*** Block opens ***

(** X16: what [getMID28ObsData] stores.  When it returns [true], exactly
    one measurement was appended to the channel data and the bit 0 of the
    synchronisation flags (byte 36 of the message) is set.  The measurement
    has the system and number given by the satellite number of the receiver
    (1 to 32: G and the number; 70 to 83: R and the GLONASS slot; 101 to 200:
    S and the number less 100), the time and pseudorange that the message
    holds at bytes 6 and 14, the carrier phase and frequency of the message
    or 0.0 when bit 1 or bit 4 of the flags is not set, as signal strength
    the least of the ten C/N0 bytes, as strength index that value divided by
    6 and kept between 1 and 9, and no loss of lock.  [sameEpoch] tells
    whether its time is the one of the first element of the channel data. *)
Theorem getMID28ObsData_stores_the_measurement
    (g g' : GNSSdataFromOSP.t) (satGLOslt : Z -> GNSSdataFromOSP.GLONASSslot)
    (sameEpoch : bool) :
  GNSSdataFromOSP.getMID28ObsData g satGLOslt = (true, sameEpoch, g') ->
  let m := GNSSdataFromOSP.message g in
  let sv := OSPMessage.byte_at m 5 in
  let flags := OSPMessage.byte_at m 36 in
  let worst := least (OSPMessage.byte_at m 37) (bytesFrom m 38 9) in
  exists obs,
    GNSSdataFromOSP.chSatObs g' = GNSSdataFromOSP.chSatObs g ++ [obs]
    /\ Z.land flags 1 <> 0
    /\ ((1 <= sv <= 32 /\ GNSSdataFromOSP.system obs = "G"%char
         /\ GNSSdataFromOSP.satPrn obs = sv)
        \/ (70 <= sv <= 83 /\ GNSSdataFromOSP.system obs = "R"%char
            /\ GNSSdataFromOSP.satPrn obs
               = GNSSdataFromOSP.getGLOslot satGLOslt (OSPMessage.byte_at m 0) sv)
        \/ (101 <= sv <= 200 /\ GNSSdataFromOSP.system obs = "S"%char
            /\ GNSSdataFromOSP.satPrn obs = sv - 100))
    /\ fst (OSPMessage.getDouble (advance m 6)) = Val (GNSSdataFromOSP.timeT obs)
    /\ fst (OSPMessage.getDouble (advance m 14)) = Val (GNSSdataFromOSP.psedrng obs)
    /\ (if Z.land flags 2 =? 0 then GNSSdataFromOSP.carrPh obs = 0%float
        else fst (OSPMessage.getDouble (advance m 26)) = Val (GNSSdataFromOSP.carrPh obs))
    /\ (if Z.land flags 16 =? 0 then GNSSdataFromOSP.carrFq obs = 0%float
        else fst (OSPMessage.getFloat (advance m 22)) = Val (GNSSdataFromOSP.carrFq obs))
    /\ GNSSdataFromOSP.signalStrg obs = double_of_Z worst
    /\ GNSSdataFromOSP.strgIdx obs = Z.min (Z.max (Z.quot worst 6) 1) 9
    /\ GNSSdataFromOSP.limitOl obs = 0
    /\ sameEpoch
       = PrimFloat.eqb (GNSSdataFromOSP.timeT obs)
           (GNSSdataFromOSP.timeT (nth 0 (GNSSdataFromOSP.chSatObs g ++ [obs]) obs)).
Proof.
  intros H m sv flags worst. unfold GNSSdataFromOSP.getMID28ObsData in H.
  fold m in H.
  destruct (GNSSdataFromOSP.readMID28 satGLOslt m) as [[[d |] | e] m1] eqn:Er;
    try discriminate H.
  apply readMID28_val in Er.
  destruct Er as (-> & Hsat & Htime & Hrange & Hfreq & Hphase & Hflags & Hworst).
  fold sv in Hsat. fold flags in Hflags. fold worst in Hworst.
  rewrite Hflags, Hworst in H.
  destruct (Z.eqb_spec (Z.land flags 1) 0) as [E1 | E1]; cbn [negb] in H;
    [discriminate H |].
  injection H as <- <-.
  eexists. split; [reflexivity |].
  cbn [GNSSdataFromOSP.system GNSSdataFromOSP.satPrn GNSSdataFromOSP.timeT
       GNSSdataFromOSP.psedrng GNSSdataFromOSP.carrPh GNSSdataFromOSP.carrFq
       GNSSdataFromOSP.signalStrg GNSSdataFromOSP.strgIdx GNSSdataFromOSP.limitOl].
  repeat match goal with |- _ /\ _ => split end;
    try reflexivity; try assumption.
  - destruct (Z.land flags 2 =? 0); [reflexivity | exact Hphase].
  - destruct (Z.land flags 16 =? 0); [reflexivity | exact Hfreq].
  - unfold GNSSdataFromOSP.strengthIndex.
    repeat match goal with
           | |- context [?a <? ?b] => destruct (Z.ltb_spec a b)
           | |- context [?a >? ?b] => destruct (Z.gtb_spec a b)
           end; lia.
Qed.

*** Block closes ***

**Exercise**: What you return must be an exact retyping of the lines above starting at the line with "(g g' : GNSSdataFromOSP.t)" and ending at the line with "obs = double_of_Z worst", and nothing besides.

**Final answer**:
    (g g' : GNSSdataFromOSP.t) (satGLOslt : Z -> GNSSdataFromOSP.GLONASSslot)
    (sameEpoch : bool) :
  GNSSdataFromOSP.getMID28ObsData g satGLOslt = (true, sameEpoch, g') ->
  let m := GNSSdataFromOSP.message g in
  let sv := OSPMessage.byte_at m 5 in
  let flags := OSPMessage.byte_at m 36 in
  let worst := least (OSPMessage.byte_at m 37) (bytesFrom m 38 9) in
  exists obs,
    GNSSdataFromOSP.chSatObs g' = GNSSdataFromOSP.chSatObs g ++ [obs]
    /\ Z.land flags 1 <> 0
    /\ ((1 <= sv <= 32 /\ GNSSdataFromOSP.system obs = "G"%char
         /\ GNSSdataFromOSP.satPrn obs = sv)
        \/ (70 <= sv <= 83 /\ GNSSdataFromOSP.system obs = "R"%char
            /\ GNSSdataFromOSP.satPrn obs
               = GNSSdataFromOSP.getGLOslot satGLOslt (OSPMessage.byte_at m 0) sv)
        \/ (101 <= sv <= 200 /\ GNSSdataFromOSP.system obs = "S"%char
            /\ GNSSdataFromOSP.satPrn obs = sv - 100))
    /\ fst (OSPMessage.getDouble (advance m 6)) = Val (GNSSdataFromOSP.timeT obs)
    /\ fst (OSPMessage.getDouble (advance m 14)) = Val (GNSSdataFromOSP.psedrng obs)
    /\ (if Z.land flags 2 =? 0 then GNSSdataFromOSP.carrPh obs = 0%float
        else fst (OSPMessage.getDouble (advance m 26)) = Val (GNSSdataFromOSP.carrPh obs))
    /\ (if Z.land flags 16 =? 0 then GNSSdataFromOSP.carrFq obs = 0%float
        else fst (OSPMessage.getFloat (advance m 22)) = Val (GNSSdataFromOSP.carrFq obs))
    /\ GNSSdataFromOSP.signalStrg obs = double_of_Z worst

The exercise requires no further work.